Histone methyltransferase KMT2D mediated lipid metabolism via peroxisome proliferator-activated receptor gamma in prostate cancer

Background: Prostate cancer (PCa) is the most common type of cancer in men. Destruction of or blocking lipid metabolism impairs the growth, proliferation, and survival of tumor cells. Recent studies on hepatic steatosis suggest that kinase tethers histone-lysine N-methyltransferase 2D (KMT2D) to peroxisome proliferator-activated receptor gamma (PPAR gamma), transactivating its target genes. Here, to determine a therapeutic approach that may interfere with PCa lipid metabolism, the interaction mechanism of KMT2D and PPAR gamma was verified in PCa.
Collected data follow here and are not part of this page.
Fixpoint u8 (s : string) : str :=
  match s with
  | EmptyString => []
  | String a s1 =>
    let b := N_of_ascii a in
    if b <? 128 then b :: u8 s1
    else if b <? 224 then
      match s1 with
      | String a1 s2 => N.lor (N.shiftl (N.land b 31) 6) (cont a1) :: u8 s2
      | _ => []
      end
    else if b <? 240 then
      match s1 with
      | String a1 (String a2 s3) =>
        N.lor (N.shiftl (N.land b 15) 12)
              (N.lor (N.shiftl (cont a1) 6) (cont a2)) :: u8 s3
      | _ => []
      end
    else
      match s1 with
      | String a1 (String a2 (String a3 s4)) =>
        N.lor (N.shiftl (N.land b 7) 18)
              (N.lor (N.shiftl (cont a1) 12)
                     (N.lor (N.shiftl (cont a2) 6) (cont a3))) :: u8 s4
      | _ => []
      end
  end.

Definition NL : N := 10.
Definition BAR : N := 124.

(** [bool(s)] for a string: non-empty. *)
Definition truthy (s : str) : bool :=
  match s with [] => false | _ => true end.

(** [str.isspace] on one code point; the set [str.strip] and the regular
    expression class [\s] remove. *)
Definition isspace (c : N) : bool :=
  ((9 <=? c) && (c <=? 13)) || ((28 <=? c) && (c <=? 32))
  || (c =? 133) || (c =? 160) || (c =? 5760)
  || ((8192 <=? c) && (c <=? 8202))
  || (c =? 8232) || (c =? 8233) || (c =? 8239) || (c =? 8287) || (c =? 12288).

Fixpoint drop_while (p : N -> bool) (s : str) : str :=
  match s with
  | [] => []
  | c :: s' => if p c then drop_while p s' else s
  end.

Fixpoint take_while (p : N -> bool) (s : str) : str :=
  match s with
  | [] => []
  | c :: s' => if p c then c :: take_while p s' else []
  end.

Definition lstrip_by (p : N -> bool) (s : str) : str := drop_while p s.
Definition rstrip_by (p : N -> bool) (s : str) : str :=
  rev (drop_while p (rev s)).

(** [s.lstrip()], [s.rstrip()], [s.strip()] and [s.rstrip("|")]. *)
Definition lstrip : str -> str := lstrip_by isspace.
Definition rstrip : str -> str := rstrip_by isspace.
Definition strip (s : str) : str := lstrip (rstrip s).
Definition rstrip_bar : str -> str := rstrip_by (N.eqb BAR).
Methods: Molecular techniques and bioinformatics analysis were used to explore the relationship between KMT2D and lipid metabolism pathways in PCa. Moreover, the changes of lipid droplets were detected by oil red O staining and BODIPY staining. Molecular techniques were used to investigate the effect of KMT2D on PPAR gamma signaling in PCa cells. Co-immunoprecipitation (Co-IP) and DNA pull-down verified the mechanism of interaction between KMT2D and PPAR gamma. Results: KMT2D knockdown reduced the lipid droplet content in PC-3 and DU-14 5 cells and downregulated the expression of lipid metabolic genes. Low-dose rosiglitazone (ROSI) effectively activated the PPAR gamma pathway to promote lipid droplet synthesis and cell proliferation and migration. However, ROSI could not function effectively after KMT2D knockdown. Both co-IP and DNA pull-down analyses showed that KMT2D and PPAR gamma could be tethered to regulate the expression of PPAR gamma target genes. Conclusions: In PCa, KMT2D interacted with PPAR gamma, which directly participated in the regulation of lipid metabolism-related genes and affected lipid synthesis. Therefore, inhibiting the interaction between KMT2D and PPAR gamma is a potential therapeutic strategy.